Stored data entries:
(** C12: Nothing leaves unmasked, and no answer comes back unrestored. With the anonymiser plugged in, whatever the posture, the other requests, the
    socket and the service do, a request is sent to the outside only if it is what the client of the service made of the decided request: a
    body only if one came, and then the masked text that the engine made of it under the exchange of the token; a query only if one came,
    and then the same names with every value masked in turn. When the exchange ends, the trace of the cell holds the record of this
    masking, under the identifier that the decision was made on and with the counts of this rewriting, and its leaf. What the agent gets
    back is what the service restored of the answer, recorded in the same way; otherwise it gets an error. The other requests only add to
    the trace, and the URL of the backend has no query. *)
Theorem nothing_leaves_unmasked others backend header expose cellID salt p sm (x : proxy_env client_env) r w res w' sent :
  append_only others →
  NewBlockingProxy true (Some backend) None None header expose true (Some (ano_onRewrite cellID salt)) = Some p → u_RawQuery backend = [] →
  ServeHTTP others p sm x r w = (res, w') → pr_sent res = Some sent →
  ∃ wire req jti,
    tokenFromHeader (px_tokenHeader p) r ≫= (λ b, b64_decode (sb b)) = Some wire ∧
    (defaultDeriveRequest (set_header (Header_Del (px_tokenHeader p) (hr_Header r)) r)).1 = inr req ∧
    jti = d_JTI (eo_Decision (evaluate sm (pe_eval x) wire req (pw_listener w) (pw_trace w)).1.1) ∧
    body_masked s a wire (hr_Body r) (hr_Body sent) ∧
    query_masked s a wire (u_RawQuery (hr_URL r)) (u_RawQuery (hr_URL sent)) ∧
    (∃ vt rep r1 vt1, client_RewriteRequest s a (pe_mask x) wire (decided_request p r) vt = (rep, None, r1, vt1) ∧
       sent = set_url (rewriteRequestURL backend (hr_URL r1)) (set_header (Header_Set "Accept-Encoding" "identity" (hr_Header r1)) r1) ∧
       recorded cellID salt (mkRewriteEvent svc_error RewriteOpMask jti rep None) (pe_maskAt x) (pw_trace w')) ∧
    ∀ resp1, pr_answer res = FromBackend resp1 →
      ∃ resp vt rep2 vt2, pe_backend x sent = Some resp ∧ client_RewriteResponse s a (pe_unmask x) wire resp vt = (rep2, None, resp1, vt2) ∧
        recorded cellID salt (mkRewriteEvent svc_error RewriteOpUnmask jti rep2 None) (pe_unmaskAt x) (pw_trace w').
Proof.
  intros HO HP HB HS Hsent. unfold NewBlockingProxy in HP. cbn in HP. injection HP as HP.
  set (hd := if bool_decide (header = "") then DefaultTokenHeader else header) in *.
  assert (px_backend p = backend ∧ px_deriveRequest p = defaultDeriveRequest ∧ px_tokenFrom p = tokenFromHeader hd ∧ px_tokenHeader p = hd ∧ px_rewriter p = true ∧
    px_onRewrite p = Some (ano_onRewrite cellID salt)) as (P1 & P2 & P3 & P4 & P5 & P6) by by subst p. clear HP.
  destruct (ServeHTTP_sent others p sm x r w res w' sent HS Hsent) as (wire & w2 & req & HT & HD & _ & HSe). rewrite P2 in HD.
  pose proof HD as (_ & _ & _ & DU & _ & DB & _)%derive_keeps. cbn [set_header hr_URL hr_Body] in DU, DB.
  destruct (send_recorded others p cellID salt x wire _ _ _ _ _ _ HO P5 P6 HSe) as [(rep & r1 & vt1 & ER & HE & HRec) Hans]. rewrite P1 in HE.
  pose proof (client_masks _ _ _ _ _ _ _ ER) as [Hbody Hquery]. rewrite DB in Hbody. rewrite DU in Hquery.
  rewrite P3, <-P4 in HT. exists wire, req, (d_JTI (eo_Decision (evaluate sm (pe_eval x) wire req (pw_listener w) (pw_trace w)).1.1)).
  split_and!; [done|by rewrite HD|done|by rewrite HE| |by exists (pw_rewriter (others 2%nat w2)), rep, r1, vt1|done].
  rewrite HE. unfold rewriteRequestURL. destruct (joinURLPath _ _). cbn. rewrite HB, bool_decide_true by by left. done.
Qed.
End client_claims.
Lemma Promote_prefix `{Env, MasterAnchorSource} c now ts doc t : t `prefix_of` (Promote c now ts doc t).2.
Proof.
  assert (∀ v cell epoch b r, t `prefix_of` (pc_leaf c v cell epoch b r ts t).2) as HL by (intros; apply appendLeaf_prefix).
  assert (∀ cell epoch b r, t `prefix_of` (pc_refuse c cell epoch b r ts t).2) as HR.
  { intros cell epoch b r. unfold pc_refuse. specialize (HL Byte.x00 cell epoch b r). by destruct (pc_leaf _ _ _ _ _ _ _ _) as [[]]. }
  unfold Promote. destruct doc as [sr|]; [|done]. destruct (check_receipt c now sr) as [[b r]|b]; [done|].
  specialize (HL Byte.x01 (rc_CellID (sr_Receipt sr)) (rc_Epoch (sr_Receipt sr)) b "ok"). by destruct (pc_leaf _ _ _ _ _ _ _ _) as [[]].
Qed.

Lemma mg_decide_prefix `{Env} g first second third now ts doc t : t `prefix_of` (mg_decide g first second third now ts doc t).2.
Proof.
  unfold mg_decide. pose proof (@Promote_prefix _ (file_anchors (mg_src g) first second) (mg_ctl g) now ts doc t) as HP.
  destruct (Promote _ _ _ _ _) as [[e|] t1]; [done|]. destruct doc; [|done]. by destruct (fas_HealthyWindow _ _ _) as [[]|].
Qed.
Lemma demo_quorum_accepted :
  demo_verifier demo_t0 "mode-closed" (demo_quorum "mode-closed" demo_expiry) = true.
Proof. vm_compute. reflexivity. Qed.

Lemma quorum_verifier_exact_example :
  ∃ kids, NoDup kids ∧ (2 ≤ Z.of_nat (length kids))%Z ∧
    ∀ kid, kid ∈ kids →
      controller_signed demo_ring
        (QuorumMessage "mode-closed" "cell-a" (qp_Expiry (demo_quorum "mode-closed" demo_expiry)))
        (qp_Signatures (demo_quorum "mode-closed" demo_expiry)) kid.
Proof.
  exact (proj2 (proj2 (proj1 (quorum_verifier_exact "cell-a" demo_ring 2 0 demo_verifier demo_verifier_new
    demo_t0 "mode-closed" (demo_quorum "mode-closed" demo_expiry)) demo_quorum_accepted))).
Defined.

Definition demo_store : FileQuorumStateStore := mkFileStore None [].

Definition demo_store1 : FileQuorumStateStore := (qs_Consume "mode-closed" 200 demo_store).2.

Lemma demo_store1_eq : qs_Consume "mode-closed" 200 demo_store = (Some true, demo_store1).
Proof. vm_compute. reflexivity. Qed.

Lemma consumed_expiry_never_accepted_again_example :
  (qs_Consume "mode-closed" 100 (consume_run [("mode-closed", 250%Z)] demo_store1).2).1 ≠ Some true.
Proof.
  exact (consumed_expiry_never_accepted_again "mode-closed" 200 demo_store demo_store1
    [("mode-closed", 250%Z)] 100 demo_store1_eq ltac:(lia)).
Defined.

Aim of the exercise: All of the data must be set down again exactly.

Solved problem:
(** C12: Nothing leaves unmasked, and no answer comes back unrestored. With the anonymiser plugged in, whatever the posture, the other requests, the
    socket and the service do, a request is sent to the outside only if it is what the client of the service made of the decided request: a
    body only if one came, and then the masked text that the engine made of it under the exchange of the token; a query only if one came,
    and then the same names with every value masked in turn. When the exchange ends, the trace of the cell holds the record of this
    masking, under the identifier that the decision was made on and with the counts of this rewriting, and its leaf. What the agent gets
    back is what the service restored of the answer, recorded in the same way; otherwise it gets an error. The other requests only add to
    the trace, and the URL of the backend has no query. *)
Theorem nothing_leaves_unmasked others backend header expose cellID salt p sm (x : proxy_env client_env) r w res w' sent :
  append_only others →
  NewBlockingProxy true (Some backend) None None header expose true (Some (ano_onRewrite cellID salt)) = Some p → u_RawQuery backend = [] →
  ServeHTTP others p sm x r w = (res, w') → pr_sent res = Some sent →
  ∃ wire req jti,
    tokenFromHeader (px_tokenHeader p) r ≫= (λ b, b64_decode (sb b)) = Some wire ∧
    (defaultDeriveRequest (set_header (Header_Del (px_tokenHeader p) (hr_Header r)) r)).1 = inr req ∧
    jti = d_JTI (eo_Decision (evaluate sm (pe_eval x) wire req (pw_listener w) (pw_trace w)).1.1) ∧
    body_masked s a wire (hr_Body r) (hr_Body sent) ∧
    query_masked s a wire (u_RawQuery (hr_URL r)) (u_RawQuery (hr_URL sent)) ∧
    (∃ vt rep r1 vt1, client_RewriteRequest s a (pe_mask x) wire (decided_request p r) vt = (rep, None, r1, vt1) ∧
       sent = set_url (rewriteRequestURL backend (hr_URL r1)) (set_header (Header_Set "Accept-Encoding" "identity" (hr_Header r1)) r1) ∧
       recorded cellID salt (mkRewriteEvent svc_error RewriteOpMask jti rep None) (pe_maskAt x) (pw_trace w')) ∧
    ∀ resp1, pr_answer res = FromBackend resp1 →
      ∃ resp vt rep2 vt2, pe_backend x sent = Some resp ∧ client_RewriteResponse s a (pe_unmask x) wire resp vt = (rep2, None, resp1, vt2) ∧
        recorded cellID salt (mkRewriteEvent svc_error RewriteOpUnmask jti rep2 None) (pe_unmaskAt x) (pw_trace w').
Proof.
  intros HO HP HB HS Hsent. unfold NewBlockingProxy in HP. cbn in HP. injection HP as HP.
  set (hd := if bool_decide (header = "") then DefaultTokenHeader else header) in *.
  assert (px_backend p = backend ∧ px_deriveRequest p = defaultDeriveRequest ∧ px_tokenFrom p = tokenFromHeader hd ∧ px_tokenHeader p = hd ∧ px_rewriter p = true ∧
    px_onRewrite p = Some (ano_onRewrite cellID salt)) as (P1 & P2 & P3 & P4 & P5 & P6) by by subst p. clear HP.
  destruct (ServeHTTP_sent others p sm x r w res w' sent HS Hsent) as (wire & w2 & req & HT & HD & _ & HSe). rewrite P2 in HD.
  pose proof HD as (_ & _ & _ & DU & _ & DB & _)%derive_keeps. cbn [set_header hr_URL hr_Body] in DU, DB.
  destruct (send_recorded others p cellID salt x wire _ _ _ _ _ _ HO P5 P6 HSe) as [(rep & r1 & vt1 & ER & HE & HRec) Hans]. rewrite P1 in HE.
  pose proof (client_masks _ _ _ _ _ _ _ ER) as [Hbody Hquery]. rewrite DB in Hbody. rewrite DU in Hquery.
  rewrite P3, <-P4 in HT. exists wire, req, (d_JTI (eo_Decision (evaluate sm (pe_eval x) wire req (pw_listener w) (pw_trace w)).1.1)).
  split_and!; [done|by rewrite HD|done|by rewrite HE| |by exists (pw_rewriter (others 2%nat w2)), rep, r1, vt1|done].
  rewrite HE. unfold rewriteRequestURL. destruct (joinURLPath _ _). cbn. rewrite HB, bool_decide_true by by left. done.
Qed.
End client_claims.
Lemma Promote_prefix `{Env, MasterAnchorSource} c now ts doc t : t `prefix_of` (Promote c now ts doc t).2.
Proof.
  assert (∀ v cell epoch b r, t `prefix_of` (pc_leaf c v cell epoch b r ts t).2) as HL by (intros; apply appendLeaf_prefix).
  assert (∀ cell epoch b r, t `prefix_of` (pc_refuse c cell epoch b r ts t).2) as HR.
  { intros cell epoch b r. unfold pc_refuse. specialize (HL Byte.x00 cell epoch b r). by destruct (pc_leaf _ _ _ _ _ _ _ _) as [[]]. }
  unfold Promote. destruct doc as [sr|]; [|done]. destruct (check_receipt c now sr) as [[b r]|b]; [done|].
  specialize (HL Byte.x01 (rc_CellID (sr_Receipt sr)) (rc_Epoch (sr_Receipt sr)) b "ok"). by destruct (pc_leaf _ _ _ _ _ _ _ _) as [[]].
Qed.

Lemma mg_decide_prefix `{Env} g first second third now ts doc t : t `prefix_of` (mg_decide g first second third now ts doc t).2.
Proof.
  unfold mg_decide. pose proof (@Promote_prefix _ (file_anchors (mg_src g) first second) (mg_ctl g) now ts doc t) as HP.
  destruct (Promote _ _ _ _ _) as [[e|] t1]; [done|]. destruct doc; [|done]. by destruct (fas_HealthyWindow _ _ _) as [[]|].
Qed.
Lemma demo_quorum_accepted :
  demo_verifier demo_t0 "mode-closed" (demo_quorum "mode-closed" demo_expiry) = true.
Proof. vm_compute. reflexivity. Qed.

Lemma quorum_verifier_exact_example :
  ∃ kids, NoDup kids ∧ (2 ≤ Z.of_nat (length kids))%Z ∧
    ∀ kid, kid ∈ kids →
      controller_signed demo_ring
        (QuorumMessage "mode-closed" "cell-a" (qp_Expiry (demo_quorum "mode-closed" demo_expiry)))
        (qp_Signatures (demo_quorum "mode-closed" demo_expiry)) kid.
Proof.
  exact (proj2 (proj2 (proj1 (quorum_verifier_exact "cell-a" demo_ring 2 0 demo_verifier demo_verifier_new
    demo_t0 "mode-closed" (demo_quorum "mode-closed" demo_expiry)) demo_quorum_accepted))).
Defined.

Definition demo_store : FileQuorumStateStore := mkFileStore None [].

Definition demo_store1 : FileQuorumStateStore := (qs_Consume "mode-closed" 200 demo_store).2.

Lemma demo_store1_eq : qs_Consume "mode-closed" 200 demo_store = (Some true, demo_store1).
Proof. vm_compute. reflexivity. Qed.

Lemma consumed_expiry_never_accepted_again_example :
  (qs_Consume "mode-closed" 100 (consume_run [("mode-closed", 250%Z)] demo_store1).2).1 ≠ Some true.
Proof.
  exact (consumed_expiry_never_accepted_again "mode-closed" 200 demo_store demo_store1
    [("mode-closed", 250%Z)] 100 demo_store1_eq ltac:(lia)).
Defined.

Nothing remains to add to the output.